Type of Dissemination: Influential Scientific Information
Timing of Review (including deferrals): 06/05/2024 to 07/31/2024
Type of Review (panel, individual or alternative procedure): Individual
Opportunities for the Public to Comment (how and when): None
Peer Reviewers Provided with Public Comments Before Their Review: Not applicable
Anticipated Number of Reviewers: 3
Primary Disciplines or Expertise Needed for Review: Peer reviewers were selected based on expertise and diversity of scientific viewpoints. Peer reviewers were selected based on training and relevant experience in the fields of infectious diseases, HIV prevention, and HIV nPEP specifically.

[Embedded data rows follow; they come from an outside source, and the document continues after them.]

(** The segment that names the release in the URL of a forge. *)
Definition release_tag (segments : list str) : option str :=
  or_else
    (index_of u!"releases" segments ≫= fun i =>
       if bool_decide (segments !! (i + 1) = Some u!"download") then segments !! (i + 2) else segments !! (i + 1))
    (index_of u!"archive" segments ≫= fun i => segments !! (i + 1)).

Definition release_identifiers (path : str) : list str :=
  let segments := segments_of path in
  match release_tag segments with Some tag => dotted_number_runs tag | None => [] end
  ++ match last segments with Some name => dotted_number_runs name | None => [] end.

(** The path of a URL, from its first slash after the host. *)
Definition url_path (url : str) : option str :=
  let rest := match split_once_str u!"://" url with Some (_, rest) => rest | None => url end in
  let before := from_option_or (head (split_on (one_of u!"?#") rest)) [] in
  str_from before <$> find (N.eqb c!"/") before.

Definition url_contradicts_version (version url : str) : option (list str) :=
  match dotted_number_runs version with
  | [] => None
  | version_runs =>
      match url_path url with
      | None => None
      | Some path =>
          match release_identifiers path with
          | [] => None
          | identifiers =>
              if existsb (fun u => existsb (dotted_numbers_agree u) version_runs) identifiers then None
              else Some identifiers
          end
      end
  end.

(** [ensure_locked_url_matches_version] of a version, whether it came from the lockfile, and its locked
    platforms: the identifiers of the error. *)
Definition ensure_locked_url_matches_version (version : str) (resolved_from_lockfile : bool)
    (lock_platforms : gmap str PlatformInfo) (platform_key : str) : result (list str) unit :=
  if negb resolved_from_lockfile then Ok tt else
  match lock_platforms !! platform_key ≫= p_url with
  | None => Ok tt
  | Some url => match url_contradicts_version version url with Some versions => Err versions | None => Ok tt end
  end.

End Urls.

Section Lookup.

Context {Aube Uv : Type} (state_short : str -> str).

#[local] Abbreviation Tool := (LockfileTool Aube Uv).
#[local] Abbreviation Lock := (Lockfile Aube Uv).

(** ** The locked version of a request *)

(** A backend as the lookup sees it: whether it is disabled, the lock options it gives the request (told
    whether to leave out those of the registry), and whether they describe the writing host. *)
Record BackendView (E : Type) := mkBackendView {
  b_disabled : bool;
  b_lockfile_options : bool -> E + Options;
  b_host_specific : bool
}.
Arguments mkBackendView {E} _ _ _.
Arguments b_disabled {E} _.
Arguments b_lockfile_options {E} _ _.
Arguments b_host_specific {E} _.

(** [LockedVersionQuery], with what is read of its request: whether it names its backend, that backend's
    stored name, and the order its backend gives versions, [None] without a backend. *)
Record LockedVersionQuery (E : Type) := mkQuery {
  q_short : str;
  q_specifier : str;
  q_prefix : str;
  q_require_prefix_boundary : bool;
  q_alias_resolved : bool;
  q_request_options : Options;
  q_legacy_options_fallback : bool;
  q_has_explicit_backend : bool;
  q_stored_full : str;
  q_version_order : option (E + (list Tool -> list Tool))
}.
Arguments mkQuery {E} _ _ _ _ _ _ _ _ _ _.
Arguments q_short {E} _.
Arguments q_specifier {E} _.
Arguments q_prefix {E} _.
Arguments q_require_prefix_boundary {E} _.
Arguments q_alias_resolved {E} _.
Arguments q_request_options {E} _.
Arguments q_legacy_options_fallback {E} _.
Arguments q_has_explicit_backend {E} _.
Arguments q_stored_full {E} _.
Arguments q_version_order {E} _.

Context {E : Type}.

(** [AmbiguousRequestBinding], or another error. *)
Inductive LookupError : Type :=
| Ambiguous (short specifier : str)
| OtherError (e : E).

(** The backend of a recorded name ([arg_to_backend]), whether the options of the registry are for
    another one, and the order of [Option<Versioning>]. *)
Context (arg_to_backend : str -> option (BackendView E)) (registry_options_are_not_for : str -> bool)
  (versioning_cmp : str -> str -> comparison).

Definition binding_options (q : LockedVersionQuery E) (t : Tool) : E + option (Options * bool) :=
  match (if q.(q_has_explicit_backend) then None else t.(t_backend)) with
  | Some full =>
      match arg_to_backend full with
      | None => inr None
      | Some backend =>
          if backend.(b_disabled) then inr None
          else match backend.(b_lockfile_options) (registry_options_are_not_for full) with
               | inl e => inl e
               | inr options => inr (Some (options, backend.(b_host_specific)))
               end
      end
  | None => inr (Some (q.(q_request_options), q.(q_legacy_options_fallback)))
  end.

Definition cmp_lockfile_versions_newest_first (a b : str) : comparison := then_cmp (versioning_cmp b a) (str_cmp b a).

Reviewers Selected by: CDC/NCHHSTP
Public Nominations Requested for Review Panel: No
Peer reviewers: Kenneth Mayer, MD; Joanne D. Stekler, MD, MPH; Susan Buchbinder, MD
Charge to Peer Reviewers:
External peer reviewers are asked to objectively review the draft guideline document and appendices, provide feedback where indicated to increase usability and clarity, and to assess whether the type and strength of recommendations is appropriate given the methods and evidence that contributed to the recommendation development.
CDC will review all individual comments from the peer reviewers and will then make decisions about updating the guideline based on all comments. A summary of comments and response (without attribution) will be posted for public review.